(* ===== verification/Pipe.v ===== *)
(** * Pipes ([pipe.c])

    The [struct pipe] of a pipe lives in the page [kalloc] gave it; the model
    keeps it apart from the memory's bytes, under the page's address. *)

From S2P Require Import Prelude Riscv Monad State Kstring Printf Kalloc Vm Proc Sleeplock Console.
#[local] Open Scope Z_scope.

Definition PIPESIZE : Z := 512.

Definition set_pi_data x (p : pipe) := mkpipe x (pi_nread p) (pi_nwrite p) (pi_readopen p) (pi_writeopen p).
Definition set_pi_nread x (p : pipe) := mkpipe (pi_data p) x (pi_nwrite p) (pi_readopen p) (pi_writeopen p).
Definition set_pi_nwrite x (p : pipe) := mkpipe (pi_data p) (pi_nread p) x (pi_readopen p) (pi_writeopen p).
Definition set_pi_readopen x (p : pipe) := mkpipe (pi_data p) (pi_nread p) (pi_nwrite p) x (pi_writeopen p).
Definition set_pi_writeopen x (p : pipe) := mkpipe (pi_data p) (pi_nread p) (pi_nwrite p) (pi_readopen p) x.

Definition getpi {A : Type} (pi : Z) (f : pipe -> A) : K A := gets (fun k => f (fs_pipe (k_fs k) pi)).
Definition setpi (pi : Z) (f : pipe -> pipe) : K unit := modify_fs (fs_upd_pipe pi f).

Section pipe.
Context {L : Layout} {W : Wakeups}.

Definition pipeclose (pi writable : Z) : K unit :=
  acquire (PipeLock pi);;
  (if truthy writable then
     setpi pi (set_pi_writeopen 0);;
     wakeup (ChanNread pi)
   else
     setpi pi (set_pi_readopen 0);;
     wakeup (ChanNwrite pi));;
  ro ← getpi pi pi_readopen;
  wo ← getpi pi pi_writeopen;
  if (ro =? 0) && (wo =? 0) then
    release (PipeLock pi);;
    kfree pi
  else release (PipeLock pi).

(** Wait for room: false when the reader is gone or the writer killed. *)
Fixpoint pipewrite_wait (fuel : nat) (pi pr : Z) : K bool :=
  ro ← getpi pi pi_readopen;
  killed ← getp pr p_killed;
  if (ro =? 0) || truthy killed then mret false
  else
    w ← getpi pi pi_nwrite;
    r ← getpi pi pi_nread;
    if w =? u32 (r + PIPESIZE) then
      match fuel with
      | O => out_of_fuel
      | S fuel' =>
          wakeup (ChanNread pi);;
          sleep (ChanNwrite pi) (PipeLock pi);;
          pipewrite_wait fuel' pi pr
      end
    else mret true.

(** [left] is [n - i]; the result is the final [i], [None] for the early
    [return -1]. *)
Fixpoint pipewrite_loop (left : nat) (pi pr addr i : Z) : K (option Z) :=
  match left with
  | O => mret (Some i)
  | S left' =>
      ok ← pipewrite_wait wakeups pi pr;
      if negb ok then release (PipeLock pi);; mret None
      else
        pt ← getp pr p_pagetable;
        r ← copyin pt (u64 (addr + i)) 1;
        if fst r =? -1 then mret (Some i)
        else
          w ← getpi pi pi_nwrite;
          setpi pi (fun p => set_pi_data (ring_set (pi_data p) w PIPESIZE (default 0 (head (snd r)))) p);;
          setpi pi (set_pi_nwrite (u32 (w + 1)));;
          pipewrite_loop left' pi pr addr (i + 1)
  end.

Definition pipewrite (pi addr n : Z) : K Z :=
  pr ← curproc;
  acquire (PipeLock pi);;
  o ← pipewrite_loop (Z.to_nat n) pi pr addr 0;
  match o with
  | None => mret (-1)
  | Some i =>
      wakeup (ChanNread pi);;
      release (PipeLock pi);;
      mret i
  end.

(** Wait for data or the end of file: false when the reader is killed. *)
Fixpoint piperead_wait (fuel : nat) (pi pr : Z) : K bool :=
  r ← getpi pi pi_nread;
  w ← getpi pi pi_nwrite;
  wo ← getpi pi pi_writeopen;
  if (r =? w) && truthy wo then
    killed ← getp pr p_killed;
    if truthy killed then mret false
    else
      match fuel with
      | O => out_of_fuel
      | S fuel' => sleep (ChanNread pi) (PipeLock pi);; piperead_wait fuel' pi pr
      end
  else mret true.

Fixpoint piperead_loop (left : nat) (pi pr addr i : Z) : K Z :=
  match left with
  | O => mret i
  | S left' =>
      r ← getpi pi pi_nread;
      w ← getpi pi pi_nwrite;
      if r =? w then mret i
      else
        data ← getpi pi pi_data;
        let ch := ring_get data r PIPESIZE in
        setpi pi (set_pi_nread (u32 (r + 1)));;
        pt ← getp pr p_pagetable;
        e ← copyout pt (u64 (addr + i)) [ch];
        if e =? -1 then mret i
        else piperead_loop left' pi pr addr (i + 1)
  end.

Definition piperead (pi addr n : Z) : K Z :=
  pr ← curproc;
  acquire (PipeLock pi);;
  ok ← piperead_wait wakeups pi pr;
  if negb ok then release (PipeLock pi);; mret (-1)
  else
    i ← piperead_loop (Z.to_nat n) pi pr addr 0;
    wakeup (ChanNwrite pi);;
    release (PipeLock pi);;
    mret i.

End pipe.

*Task to carry out:*
Please return all of the records exactly.

*Response to this task:*
(* ===== verification/Pipe.v ===== *)
(** * Pipes ([pipe.c])

    The [struct pipe] of a pipe lives in the page [kalloc] gave it; the model
    keeps it apart from the memory's bytes, under the page's address. *)

From S2P Require Import Prelude Riscv Monad State Kstring Printf Kalloc Vm Proc Sleeplock Console.
#[local] Open Scope Z_scope.

Definition PIPESIZE : Z := 512.

Definition set_pi_data x (p : pipe) := mkpipe x (pi_nread p) (pi_nwrite p) (pi_readopen p) (pi_writeopen p).
Definition set_pi_nread x (p : pipe) := mkpipe (pi_data p) x (pi_nwrite p) (pi_readopen p) (pi_writeopen p).
Definition set_pi_nwrite x (p : pipe) := mkpipe (pi_data p) (pi_nread p) x (pi_readopen p) (pi_writeopen p).
Definition set_pi_readopen x (p : pipe) := mkpipe (pi_data p) (pi_nread p) (pi_nwrite p) x (pi_writeopen p).
Definition set_pi_writeopen x (p : pipe) := mkpipe (pi_data p) (pi_nread p) (pi_nwrite p) (pi_readopen p) x.

Definition getpi {A : Type} (pi : Z) (f : pipe -> A) : K A := gets (fun k => f (fs_pipe (k_fs k) pi)).
Definition setpi (pi : Z) (f : pipe -> pipe) : K unit := modify_fs (fs_upd_pipe pi f).

Section pipe.
Context {L : Layout} {W : Wakeups}.

Definition pipeclose (pi writable : Z) : K unit :=
  acquire (PipeLock pi);;
  (if truthy writable then
     setpi pi (set_pi_writeopen 0);;
     wakeup (ChanNread pi)
   else
     setpi pi (set_pi_readopen 0);;
     wakeup (ChanNwrite pi));;
  ro ← getpi pi pi_readopen;
  wo ← getpi pi pi_writeopen;
  if (ro =? 0) && (wo =? 0) then
    release (PipeLock pi);;
    kfree pi
  else release (PipeLock pi).

(** Wait for room: false when the reader is gone or the writer killed. *)
Fixpoint pipewrite_wait (fuel : nat) (pi pr : Z) : K bool :=
  ro ← getpi pi pi_readopen;
  killed ← getp pr p_killed;
  if (ro =? 0) || truthy killed then mret false
  else
    w ← getpi pi pi_nwrite;
    r ← getpi pi pi_nread;
    if w =? u32 (r + PIPESIZE) then
      match fuel with
      | O => out_of_fuel
      | S fuel' =>
          wakeup (ChanNread pi);;
          sleep (ChanNwrite pi) (PipeLock pi);;
          pipewrite_wait fuel' pi pr
      end
    else mret true.

(** [left] is [n - i]; the result is the final [i], [None] for the early
    [return -1]. *)
Fixpoint pipewrite_loop (left : nat) (pi pr addr i : Z) : K (option Z) :=
  match left with
  | O => mret (Some i)
  | S left' =>
      ok ← pipewrite_wait wakeups pi pr;
      if negb ok then release (PipeLock pi);; mret None
      else
        pt ← getp pr p_pagetable;
        r ← copyin pt (u64 (addr + i)) 1;
        if fst r =? -1 then mret (Some i)
        else
          w ← getpi pi pi_nwrite;
          setpi pi (fun p => set_pi_data (ring_set (pi_data p) w PIPESIZE (default 0 (head (snd r)))) p);;
          setpi pi (set_pi_nwrite (u32 (w + 1)));;
          pipewrite_loop left' pi pr addr (i + 1)
  end.

Definition pipewrite (pi addr n : Z) : K Z :=
  pr ← curproc;
  acquire (PipeLock pi);;
  o ← pipewrite_loop (Z.to_nat n) pi pr addr 0;
  match o with
  | None => mret (-1)
  | Some i =>
      wakeup (ChanNread pi);;
      release (PipeLock pi);;
      mret i
  end.

(** Wait for data or the end of file: false when the reader is killed. *)
Fixpoint piperead_wait (fuel : nat) (pi pr : Z) : K bool :=
  r ← getpi pi pi_nread;
  w ← getpi pi pi_nwrite;
  wo ← getpi pi pi_writeopen;
  if (r =? w) && truthy wo then
    killed ← getp pr p_killed;
    if truthy killed then mret false
    else
      match fuel with
      | O => out_of_fuel
      | S fuel' => sleep (ChanNread pi) (PipeLock pi);; piperead_wait fuel' pi pr
      end
  else mret true.

Fixpoint piperead_loop (left : nat) (pi pr addr i : Z) : K Z :=
  match left with
  | O => mret i
  | S left' =>
      r ← getpi pi pi_nread;
      w ← getpi pi pi_nwrite;
      if r =? w then mret i
      else
        data ← getpi pi pi_data;
        let ch := ring_get data r PIPESIZE in
        setpi pi (set_pi_nread (u32 (r + 1)));;
        pt ← getp pr p_pagetable;
        e ← copyout pt (u64 (addr + i)) [ch];
        if e =? -1 then mret i
        else piperead_loop left' pi pr addr (i + 1)
  end.

Definition piperead (pi addr n : Z) : K Z :=
  pr ← curproc;
  acquire (PipeLock pi);;
  ok ← piperead_wait wakeups pi pr;
  if negb ok then release (PipeLock pi);; mret (-1)
  else
    i ← piperead_loop (Z.to_nat n) pi pr addr 0;
    wakeup (ChanNwrite pi);;
    release (PipeLock pi);;
    mret i.

End pipe.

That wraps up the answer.